3. No tengo miedo a la soledad. Siempre crecimos con la idea de que solo seremos felices si tenemos una pareja para toda la vida. No es cierto. Después de la separación de mis padres, mi mamá no tuvo tiempo para sentirse triste; tenía una niña que sacar adelante, así que puso su mejor cara y siguió adelante. Desde entonces aprendí a no temerle a la soledad.

4. Que sólo estaré con una pareja porque lo amo y no porque me da lujos. Mamá me enseñó a no depender de nadie (económicamente hablando), así que si decido estar con una pareja es simplemente porque la amo y quiero compartir mi vida a su lado, no porque es mi única salida para tener estabilidad económica.

5. Que el esfuerzo y la disciplina son las claves del éxito. Cuando llegó el momento de ir a la universidad, quise con todas mis fuerzas estudiar en una en particular. ¿El problema? Demasiado, demasiado cara. ¿Mamá me pidió darme por vencida? ¡Nunca! Me sugirió estudiar mucho para aprobar el examen para obtener una beca y me aconsejó empezar a trabajar. Como realmente era mi sueño, lo logré.

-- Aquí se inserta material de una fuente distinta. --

Lemma clear_free_page s l r d t U n pa s1 :
  uvm_inv s l r d t U -> U !! n = Some pa ->
  kfree pa s = Ok (tt, s1) ->
  uvm_step s l r d t U (set_leaf s1 t n 0) (pa :: l) d t (delete n U)
    (fun i => if i =? n then None else vpte (pmem s) t i).
Proof.
  intros Hinv Hpa Hrun. destruct (free_user_page s l r d t U n pa Hinv Hpa)
    as (s1' & Hrun' & Hvm & Hlk & Ho & Hkpt). rewrite Hrun in Hrun'. injection Hrun' as <-.
  destruct (ui_map _ _ _ _ _ _ Hinv n pa Hpa) as (Hn & v & Hv & _).
  destruct (leaf_store s1 (pa :: l) r d t n 0 Hvm (vpte_slot _ _ _ _ Hv)) as [Hm Hse].
  assert (forall i, vpte (pmem (set_leaf s1 t n 0)) t i = if i =? n then None else vpte (pmem s) t i) as Hvp.
  { intros i. unfold vpte. rewrite (pg_lookup _ _ _ _ _ _ _ _ _ _ Hm), Hlk.
    by destruct (i =? n). }
  assert (pt_pages r d t ++ upages (delete n U) ++ pa :: l ≡ₚ pt_pages r d t ++ upages U ++ l) as Hperm.
  { rewrite (upages_delete U n pa Hpa). by rewrite <- Permutation_middle. }
  split; [split|done|done| | |].
  - apply Hm.
  - intros n' pb [Hne Hb]%delete_some_ne. destruct (ui_map _ _ _ _ _ _ Hinv n' pb Hb) as (Hn' & v' & Hv' & ?).
    split; [done|]. exists v'. rewrite Hvp, (proj2 (Z.eqb_neq _ _) Hne). done.
  - pose proof (ui_ok _ _ _ _ _ _ Hinv) as Hf. rewrite (upages_delete U n pa Hpa) in Hf.
    by apply Forall_cons in Hf as [_ Hf].
  - rewrite Hperm. by apply (ui_nodup s).
  - intros n' pb x Hb [Hne _]%delete_some_ne Hx.
    destruct (uvm_user_page _ _ _ _ _ _ _ _ Hinv Hb) as (Hok & Hnp & _).
    destruct (uvm_user_page _ _ _ _ _ _ _ _ Hinv Hpa) as (Hoka & _).
    rewrite Hse; [apply Ho|].
    + apply (page_ok_disjoint pb pa x); [done|done| |done]. intros ->. apply Hne.
      assert (NoDup (upages U)) as Hnd.
      { pose proof (ui_nodup _ _ _ _ _ _ Hinv) as Hnd.
        apply NoDup_app in Hnd as (_ & _ & Hnd). by apply NoDup_app in Hnd as (Hnd & _). }
      by eapply map_values_inj.
    + intros p Hp. apply (page_ok_disjoint pb p x); [done| |by intros ->|done].
      eapply pt_page_ok; [apply Hinv|done].
  - eapply same_except_trans.
    + eapply same_except_user; [exact Ho|]. rewrite !elem_of_app. right; left. apply elem_of_map_values. eauto.
    + eapply same_except_mono; [|exact Hse]. intros p Hp. rewrite elem_of_app. by left.
  - rewrite (pg_kpt _ _ _ _ _ _ _ _ _ _ Hm). done.
Qed.

(** ** Allocating and mapping one page *)

Lemma unmapped_key s l r d t U n :
  uvm_inv s l r d t U -> vpte (pmem s) t n = None -> U !! n = None.
Proof.
  intros Hinv Hfree. destruct (U !! n) as [pb|] eqn:E; [|done].
  destruct (ui_map _ _ _ _ _ _ Hinv n pb E) as (_ & v & Hv & _). congruence.
Qed.

Lemma same_except_same_pages P l m m' :
  same_except P m m' -> Forall page_ok P -> Forall page_ok l -> (forall p, p ∈ l -> p ∉ P) ->
  same_pages l m m'.
Proof.
  rewrite !Forall_forall. intros Hs HP Hl Hd pb x Hpb Hx. apply Hs. intros pa Hpa.
  apply (page_ok_disjoint pb pa x); [auto|auto| |done]. intros ->. by apply (Hd pa).
Qed.

Lemma same_outside_except pa m m' : same_outside pa PGSIZE m m' -> same_except [pa] m m'.
Proof. intros Ho. eapply same_except_user; [done|]. by left. Qed.

Lemma vm_pages_ok s l r d t : vm_inv s l r d t -> Forall page_ok (pt_pages r d t ++ l).
Proof. intros [Hk Hr _]. apply Forall_app. split; [apply Hr|apply Hk]. Qed.

Section AllocMap.
Variables (s : phys) (pa : Z) (l : list Z) (r : Z) (d t U : gmap Z Z).
Hypothesis Hinv : uvm_inv s (pa :: l) r d t U.

Lemma fresh_frame : page_ok pa /\ (pa ∉ pt_pages r d t) /\ (pa ∉ upages U) /\ pa ∉ l.
Proof.
  pose proof (ki_pages _ _ (vi_kmem _ _ _ _ _ (ui_vm _ _ _ _ _ _ Hinv))) as Hok.
  pose proof (ui_nodup _ _ _ _ _ _ Hinv) as Hnd.
  apply Forall_cons in Hok as [Hok _]. split; [done|].
  rewrite <- (Permutation_middle (upages U) l pa), <- (Permutation_middle _ _ pa) in Hnd.
  apply NoDup_cons in Hnd as [Hni _]. rewrite !elem_of_app in Hni. tauto.
Qed.

(** The page is taken off the free list and filled. *)
Lemma alloc_fill s1 :
  kmem_inv s1 l -> same_outside pa PGSIZE (pmem s) (pmem s1) ->
  vm_inv s1 l r d t /\ (forall i, lookup_pte (pmem s1) t i = lookup_pte (pmem s) t i).
Proof.
  intros Hk Ho. destruct fresh_frame as (Hok & Hnp & _).
  destruct (ui_vm _ _ _ _ _ _ Hinv) as [_ Hr Hd].
  assert (same_pages (pt_pages r d t) (pmem s) (pmem s1)) as Hsp
    by (eapply outside_page_same; eauto; by apply (pr_ok (pmem s))).
  split; [split|intros i; by eapply lookup_pte_same].
  - done.
  - by eapply pt_rep_same.
  - intros p Hp Hin. apply (Hd p Hp). by right.
Qed.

6.Que siempre me tendré a mí misma. Esperaba con ansias la celebración de uno de mis mejores amigos. ¿El problema? Mi amiga, con la que iría, me canceló de último momento. Pensé en quedarme en casa. ¿Cómo voy a ir sola?, le dije a mi mamá. Su mejor consejo: “naciste sola, morirás sola, así que puedes ir a esa fiesta sola y pasarla bien”. (Así fue).

7. Que siempre, sin importar lo que pase, nos tendremos la una a la otra. Sin importar qué pase, ella y yo somos nuestra pequeña familia y por esa familia daremos todo, nos apoyaremos mutuamente y siempre nos tendremos la una a la otra.

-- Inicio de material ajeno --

(* ===== verification/VmFree.v ===== *)
(** * Freeing page tables: [freewalk] and [uvmfree]

    [pt_tree k p P]: the page-table page [p] is the root of a tree of at most [k]
    levels whose pages are [P] and that has no leaf entry.  [freewalk] with depth
    [k] gives exactly those pages back to the allocator. *)

From S2P Require Import Prelude Riscv KString Kalloc Vm VmSpec VmUser.

(** The indices of a page-table page. *)
Definition pt_indices : list Z := Z.of_nat <$> seq 0 512.

Lemma elem_of_pt_indices i : i ∈ pt_indices <-> 0 <= i < 512.
Proof.
  unfold pt_indices. rewrite list_elem_of_fmap. split.
  - intros (n & -> & Hn). apply elem_of_seq in Hn. lia.
  - intros Hi. exists (Z.to_nat i). rewrite elem_of_seq. lia.
Qed.

Lemma NoDup_pt_indices : NoDup pt_indices.
Proof. apply NoDup_fmap_2_strong; [intros; lia|apply NoDup_seq]. Qed.

Section ConcatLemmas.
Context {A B : Type}.
Implicit Types (f : A -> list B) (ks : list A).

Lemma elem_of_concat_fmap f ks x : x ∈ concat (f <$> ks) <-> exists i, i ∈ ks /\ x ∈ f i.
Proof.
  rewrite list_elem_of_In, in_concat. split.
  - intros (l & Hl & Hx). rewrite <- list_elem_of_In in Hl. rewrite <- list_elem_of_In in Hx.
    apply list_elem_of_fmap in Hl as (i & -> & Hi). eauto.
  - intros (i & Hi & Hx). exists (f i). rewrite <- (list_elem_of_In _ x), <- list_elem_of_In. split; [|done].
    apply list_elem_of_fmap. eauto.
Qed.

Lemma NoDup_concat_fmap f ks :
  NoDup ks -> (forall i, NoDup (f i)) -> (forall i j x, x ∈ f i -> x ∈ f j -> i = j) ->
  NoDup (concat (f <$> ks)).
Proof.
  intros Hn Hf Hd. induction Hn as [|i ks Hi Hn IH]; [constructor|]. cbn.
  apply NoDup_app. split_and!; [done| |done].
  intros x Hx Hx'. apply elem_of_concat_fmap in Hx' as (j & Hj & Hx').
  by rewrite (Hd i j x Hx Hx') in Hi.
Qed.
End ConcatLemmas.

Section VmFree.
Context {L : Linker} {LOk : LinkerOk L}.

8. Dile sí, aunque te mueras de miedo. Ella me enseñó a vivir mi vida como mejor me parezca. Me enseñó a disfrutar y ser feliz. Me enseñó a salir de mi zona de confort, a aventurarme, a viajar sola, a disfrutar de las cosas que me gusten.

9. Que el amor no es egoísta. Cuántas veces mi madre se quedó con las ganas de comprarse esos zapatos que le habían encantado, pero a los que renunció para poder comprarme ropa, juguetes, comida, pagarme la escuela. Ahora que soy grande soy consciente de los enormes sacrificios que hizo por mí.

10. Que el amor es puro, inmenso y no espera nada a cambio. Que no importa lo que pase, ella siempre estará ahí, a mi lado enfrentando la adversidad y las pruebas que nos vengan; hasta el final de nuestros días.